Categories
Bel Canto Bookshelf: The Blog

The Paper Trail of an Impresario

Marcello De Angelis. Le Carte dell’impresario: Melodramma e Costume Teatrale nell’ottocento. Firenze: G.-C. Sansoni, 1982.

Last week I wrote about Bel Canto Bully in which author Philip Eisenbeiss provides a detailed portrait of the bel canto era’s most important impresario, Domenico Barbaja, whose career was extraordinary but not typical of most impresarios of the time. A more typical impresario provided a troop of singers with a bill of 2-3 operas for a particular season: Carnevale (December 26 – Mardi Gras), Lent, Spring, Summer or Fall. (Note: During this period at least, theaters were open during the seasons of Lent and Advent!)  The company arrived  rehearsed and prepared and performed operas from their repertoire and then typically moved on to another town for the next season. This provided opera to smaller cities like Lucca, Senigallia, Trieste, etc. This was typical of most opera presented on the Italian peninsula in the first half of the 19th century.

There were several of these impresarios during that era, one of whom left behind a great many letters and documents which were acquired by the Biblioteca Nationale Centrale di Firenze in 1887 and are housed there. According to De Angelis, the collection was quite disorganized when he first encountered it and consisted of about 15,000 letters including many from the great singers of that time including Tadolini, Strepponi, Pasta, Moriani, Tacchinardi, Ungher, Lablache, Duprez and many others. They cover a 30-year period from about 1820 to 1850 and concern many Italian theaters including La Scala, La Fenice, San Carlo, Filarmonica di Verona, Communale di Bologna, Municipale di Reggio Emilia, Sociale di Mantova, as well as minor theaters like the Cannobiana in Milan, Siena, Padova, Pisa, Livorno and many others. De Angelis observes that they document a “rigidly vertical and paternalistic structure” with complex rules. This was the opera world of the bel canto era. (p. 8)

I should mention at this point that the book is entirely in Italian. This will present a challenge to many readers, as it did to me, but this is an extraordinarily useful resource for information about singers and composers of this era as well as the structure of theatrical life in Italy during this period. Anyone researching Gabriel Duprez (as I am) or Giuseppina Strepponi will find information here not in many (if any) English language resources. It will be worth any researcher’s time to translate the relevant paragraphs in order to obtain such information. That was certainly true in my case.
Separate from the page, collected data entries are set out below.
Lemma settings_ok_acceptable {setting} (lookup : string -> option setting) get_int get_string :
  Config.acceptable lookup get_int get_string -> settings_ok lookup get_int = true.
Proof.
  intros (H1 & H2 & H3 & H4 & H5 & H6 & H7 & H8 & H9 & H10 & [st H11] & _). unfold settings_ok. rewrite H11.
  repeat match goal with H : Config.between 0 _ _ |- _ => apply Config.outside_spec in H; rewrite H; clear H end.
  rewrite (proj2 (Z.ltb_ge _ _) H6), (proj2 (Z.leb_gt _ _) H10). done.
Qed.

Lemma destroy_config_wp c hs (Q : unit -> record -> Prop) (o : oracle (C := lib_call)) tr :
  holding tr (blocks c ++ hs) -> (forall tr', holding tr' hs -> Q tt tr') -> wp (destroy_server_config (Some c)) Q o tr.
Proof.
  unfold blocks, destroy_server_config. rewrite <- !app_assoc. intros Hw HQ.
  do 3 (apply wp_bind; eapply free_unless_null_wp; [exact Hw|]; clear Hw; intros ? Hw).
  apply wp_bind. eapply hold_free; [exact Hw|]. intros _ tr9 Hw9. by apply wp_ret, HQ.
Qed.

Section create.
Context {setting : Type} (lookup : string -> option setting).
Context (get_int : setting -> Z) (get_float : setting -> float) (get_bool : setting -> Z) (get_string : setting -> option string).
Context (o : oracle (C := lib_call)) (path : string) (tmpdir : option string).
Hypothesis documented : opens_documented o.
Hypothesis starts : libconfig_starts o.
Hypothesis strings : Config.string_settings lookup get_string.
Alessandro Lanari was born in San Marcello on January 25, 1787. As a businessman he hired many relatives to work in his company, especially his son Antonio, who studied law and became a principal collaborator with his father. He also hired his brother and sister and many other relatives. In addition to theatrical management, he operated a successful costume business and that proved to be the most lasting and stable of his enterprises, supplying many of the costumes used in Italian theaters at the time. 

In addition to showing us how theatrical life in 19th century Italy was structured, we also see the many difficulties of life at the time. Travel between cities was long and treacherous. Before there were railroads it was necessary to travel by carriage on terrible roads. The passage across the Alps was especially treacherous. Thieves were common, and in one instance Lanari and his fellow travelers were accosted in an incident which left several of the robbers dead. Lanari, however, escaped unharmed. There is also some detail of the problems with the cholera outbreaks in Italy in the 1830s which made travel and even the shipping of scores and costumes impossible for months at a time. 
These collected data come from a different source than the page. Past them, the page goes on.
Lemma sdr_device_destroy_hold {D} (Hd : Driver D) o d own l hs (Q : unit -> record -> Prop) tr :
  plugin d = None \/ DriverLaws D o -> resting d own -> owns tr own l -> l ≡ₚ device_handles d [] ++ hs ->
  (forall tr', holding tr' hs -> Q tt tr') -> wp (sdr_device_destroy d) Q o tr.
Proof.
  intros Hlaws Hr Hw Hl HQ. unfold sdr_device_destroy, device_handles, resting in *. cbn [app] in Hl.
  assert (forall tr1, holding tr1 l ->
    wp ((match lib d with Some l => lib_destroy l | None => io_ret tt end);; call (free (self d));; io_ret tt) Q o tr1) as Hrest.
  { intros tr1 Hw1. rewrite Hl, <- app_assoc in Hw1. apply wp_bind.
    assert (forall tr2, holding tr2 (self d :: hs) -> wp (call (free (self d));; io_ret tt) Q o tr2) as Hfree.
    { intros tr2 Hw2. apply wp_bind. eapply hold_free; [exact Hw2|]. intros a tr3 Hw3. by apply wp_ret, HQ. }
    destruct (lib d); [eapply lib_destroy_hold; [exact Hw1|]; by apply Hfree|by apply wp_ret, Hfree]. }
  apply wp_bind. destruct (plugin d) as [p|].
  - destruct Hlaws as [?|Hlaws]; [done|].
    eapply wp_mono; [apply (destroy_law tr p own l Hr Hw)|]. intros [] tr1 Hw1. by apply Hrest, (owns_holding _ [] l).
  - subst own. by apply wp_ret, Hrest, (owns_holding _ [] l).
Qed.

Section any_device.
Context (config : Config.server_config) (int16_iq : Z) (o : oracle (C := lib_call))
  (Ho : opens_documented o) (Hneg : Msisdr.opens_negative o) (Hcl : Airspy.open_clears o).

Lemma sessions_case {D} (Hd : Driver D) `{!DriverLaws D o} `{!DriverSessions D o} bands d own tr hs :
  stop_rx_checks_null = true \/ (forall tr hs, owns tr [] hs -> wp device_create (fun r _ => fst r = 0) o tr) ->
  resting d own -> owns tr own hs ->
  wp (sessions bands d) (fun d' tr' => exists own', owns tr' own' hs /\
    (resting d' own' /\ (plugin d' = None \/ DriverLaws D o)) /\ device_handles d' [] = device_handles d []) o tr.
Proof.
  intros Hc Hr Hw. eapply wp_mono; [by apply (sessions_wp o Hc bands d own tr hs Hr Hw)|].
  intros d' tr' (own' & Hw' & [Hs Hl] & Hr'). exists own'. split; [done|]. split; [by split; [|right]|].
  unfold device_handles. by rewrite Hs, Hl.
Qed.

Lemma sessions_any_wp bands device tr hs :
  new_device config device -> bands = [] \/ startable config o -> owns tr [] hs ->
  wp (sessions_any config int16_iq bands device) (fun d' tr' => exists own', owns tr' own' hs /\
    any_rest config int16_iq o d' own' /\ any_handles d' = any_handles device) o tr.
Proof using Ho Hneg Hcl.
  intros [Hn Ht] Hs Hw. pose proof (never_started_rest config int16_iq o device Hn) as Hr. destruct Hs as [-> |Hs].
  { destruct device as [d|d|d|d]; cbn [sessions_any sessions]; apply wp_bind, wp_ret, wp_ret; exists []; auto. }
  unfold startable in Hs. rewrite <- Ht in Hs.
  destruct device as [d|d|d|d]; cbn [device_type] in Hs; cbn in Hs; cbn [sessions_any any_rest any_handles] in *; apply wp_bind.
  - destruct Hs as ([gains Hg] & Hgain & Hstarts). pose proof (rtlsdr_laws config o Ho gains Hg Hgain).
    pose proof (rtlsdr_sessions config o Ho gains Hg Hgain Hstarts).
    eapply wp_mono; [apply (sessions_case (rtlsdr_driver config) bands d [] tr hs); [by left|apply Hr|done]|].
    intros d' tr' (own' & ?). apply wp_ret. by exists own'.
  - destruct Hs as [Hm Hmode]. pose proof (airspy_laws config o Ho int16_iq Hcl Hmode). pose proof (airspy_recovers config o int16_iq).
    eapply wp_mono; [apply (sessions_case (airspy_driver config int16_iq) bands d [] tr hs); [|apply Hr|done]|].
    { right. intros. by eapply creates_airspy. }
    intros d' tr' (own' & ?). apply wp_ret. by exists own'.
  - destruct Hs as [Hm Hi]. pose proof (hackrf_laws config o Ho). pose proof (hackrf_recovers config o).
    eapply wp_mono; [apply (sessions_case (hackrf_driver config) bands d [] tr hs); [|apply Hr|done]|].
    { right. intros. by eapply creates_hackrf. }
    intros d' tr' (own' & ?). apply wp_ret. by exists own'.
  - pose proof (msisdr_laws config o Ho Hneg). pose proof (msisdr_recovers config o).
    eapply wp_mono; [apply (sessions_case (msisdr_driver config) bands d [] tr hs); [|apply Hr|done]|].
    { right. intros. by eapply creates_msisdr. }
    intros d' tr' (own' & ?). apply wp_ret. by exists own'.
Qed.

Lemma destroy_any_wp device own l hs (Q : unit -> record -> Prop) tr :
  any_rest config int16_iq o device own -> owns tr own l -> l ≡ₚ any_handles device ++ hs ->
  (forall tr', holding tr' hs -> Q tt tr') -> wp (destroy_any config int16_iq device) Q o tr.
Proof using Type.
  intros Hr Hw Hl HQ. destruct device as [d|d|d|d]; cbn [destroy_any any_rest any_handles] in *; destruct Hr as [Hr Hlaws].
  - by apply (sdr_device_destroy_hold (rtlsdr_driver config) o d own l hs).
  - by apply (sdr_device_destroy_hold (airspy_driver config int16_iq) o d own l hs).
  - by apply (sdr_device_destroy_hold (hackrf_driver config) o d own l hs).
  - by apply (sdr_device_destroy_hold (msisdr_driver config) o d own l hs).
Qed.
End any_device.

(** ** From the creation to the destruction *)

Lemma created_wp {D} (Hd : Driver D) config (inject : sdr_device D -> any_device) o tr p hs lib_create
    (Q : Z * option any_device -> record -> Prop) :
  (forall tr own hs (Q' : Z * option library -> record -> Prop), owns tr own hs ->
     (forall l tr', owns tr' (lib_handles l ++ own) hs -> Q' (0, Some l) tr') ->
     (forall code tr', code <> 0 -> owns tr' own hs -> Q' (code, None) tr') -> wp lib_create Q' o tr) ->
  (forall d, any_handles (inject d) = device_handles d []) -> (forall d, plugin d = None -> new_device config (inject d)) ->
  owns tr [p] hs -> (forall d tr', new_device config d -> owns tr' (any_handles d) hs -> Q (0, Some d) tr') ->
  (forall code tr', code <> 0 -> owns tr' [] hs -> Q (code, None) tr') ->
  wp (created inject (create_with lib_create p)) Q o tr.
Proof.
  intros Hlib Hh Hn Hw H1 H2. unfold created. apply wp_bind. eapply create_with_wp; [exact Hlib|exact Hw| |].
  - intros d tr1 Hd1 Hw1. apply wp_ret. cbn. apply H1; [by apply Hn|by rewrite Hh].
  - intros code tr1 Hne Hw1. apply wp_ret. by apply H2.
Qed.

Lemma sdr_device_create_wp config int16_iq o tr hs (Q : Z * option any_device -> record -> Prop) :
  opens_documented o -> owns tr [] hs ->
  (forall d tr', new_device config d -> owns tr' (any_handles d) hs -> Q (0, Some d) tr') ->
  (forall code tr', code <> 0 -> owns tr' [] hs -> Q (code, None) tr') ->
  wp (sdr_device_create config int16_iq) Q o tr.
Proof.
  intros Ho Hw H1 H2. unfold sdr_device_create. apply wp_bind. eapply wp_acquire; [done|exact Hw|done| |].
  2:{ intros code out tr1 Hne Hw1. destruct code; [done|..]; by apply wp_ret, H2. }
  intros p tr1 Hp Hw1.
  cbv zeta. destruct (_ =? Config.SDR_TYPE_RTL) eqn:Ertl.
  { eapply (created_wp _ config); [|done|intros d Hd; split; [done|by symmetry; apply Z.eqb_eq]|exact Hw1|done|done]. intros tr2 own hs' Q' Hw2. by apply lib_create_wp; [done|repeat constructor|]. }
  destruct (_ =? Config.SDR_TYPE_AIRSPY) eqn:Eairspy.
  { eapply (created_wp _ config); [|done|intros d Hd; split; [done|by symmetry; apply Z.eqb_eq]|exact Hw1|done|done]. intros tr2 own hs' Q' Hw2. by apply lib_create_wp; [done|repeat constructor|]. }
  destruct (_ =? Config.SDR_TYPE_HACKRF) eqn:Ehackrf.
  { eapply (created_wp _ config); [|done|intros d Hd; split; [done|by symmetry; apply Z.eqb_eq]|exact Hw1|done|done]. intros tr2 own hs' Q' Hw2. by apply lib_create_wp; [done|repeat constructor|]. }
  destruct (_ =? Config.SDR_TYPE_MSI) eqn:Emsi.
  { eapply (created_wp _ config); [|done|intros d Hd; split; [done|by symmetry; apply Z.eqb_eq]|exact Hw1|done|done]. intros tr2 own hs' Q' Hw2. by apply msisdr_lib_create_wp. }
  apply wp_bind. unfold sdr_device_destroy. cbn [plugin lib self].
  apply wp_bind, wp_ret, wp_bind, wp_ret, wp_bind.
  eapply (wp_release _ p [] []); [done|done|exact Hw1|]. intros a tr2 Hw2. by apply wp_ret, wp_ret, H2.
Qed.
The final section is a detailed of the various troupes that Lanari sent to various opera companies for each season along with repertoire and casting. (Sadly, the singers are listed but not which roles they sang, although in most cases it is not difficult to determine who would have sung what.) For example: the 1831-32 Carnevale Season at the Teatro alla Scala in Milan consisted of the world premiere of Bellini’s Norma (!), along with Pacini’s Il corsaro, Rossini’s Otello, Donizetti’s Anna Bolena, as well as the world premieres of Donizetti’s Ugo, conte di Parigi and Pugno’s La vendetta with a troupe that included Domenico Donzelli, Giulia Grisi, Negrini, and Giuditta Pasta. (Imagine looking forward to that as an opera season!) The benefit of this kind of programming was that if any of the productions proved unpopular, performances could be replaced with a more successful one. 

There is so much of interest in these documents and easily enough for several more books and articles (like Sandro Corti’s ”Gilbert-Louis Duprez: Le Lettere (1833-1850) nell’Archivio dell’Impresario Alessandro Lanari” (found in Ottocento e oltre: Scritti in onore di Raoul Meloncelli (Rome: Editoriale Pantheon, 1993: 277-318) that is made up of annotated transcriptions of 30 letters from Duprez to the Lanari. Many thanks to De Angelis (and Corti) for transcribing these letters. Having seen several examples of 19th century letters, reading the handwriting is challenging and virtually impossible for someone not fluent in the language. Obviously, it is a challenge to read research material in another language, but anyone studying opera is going to have to look beyond English language sources. The rewards are great for those who embrace the challenge.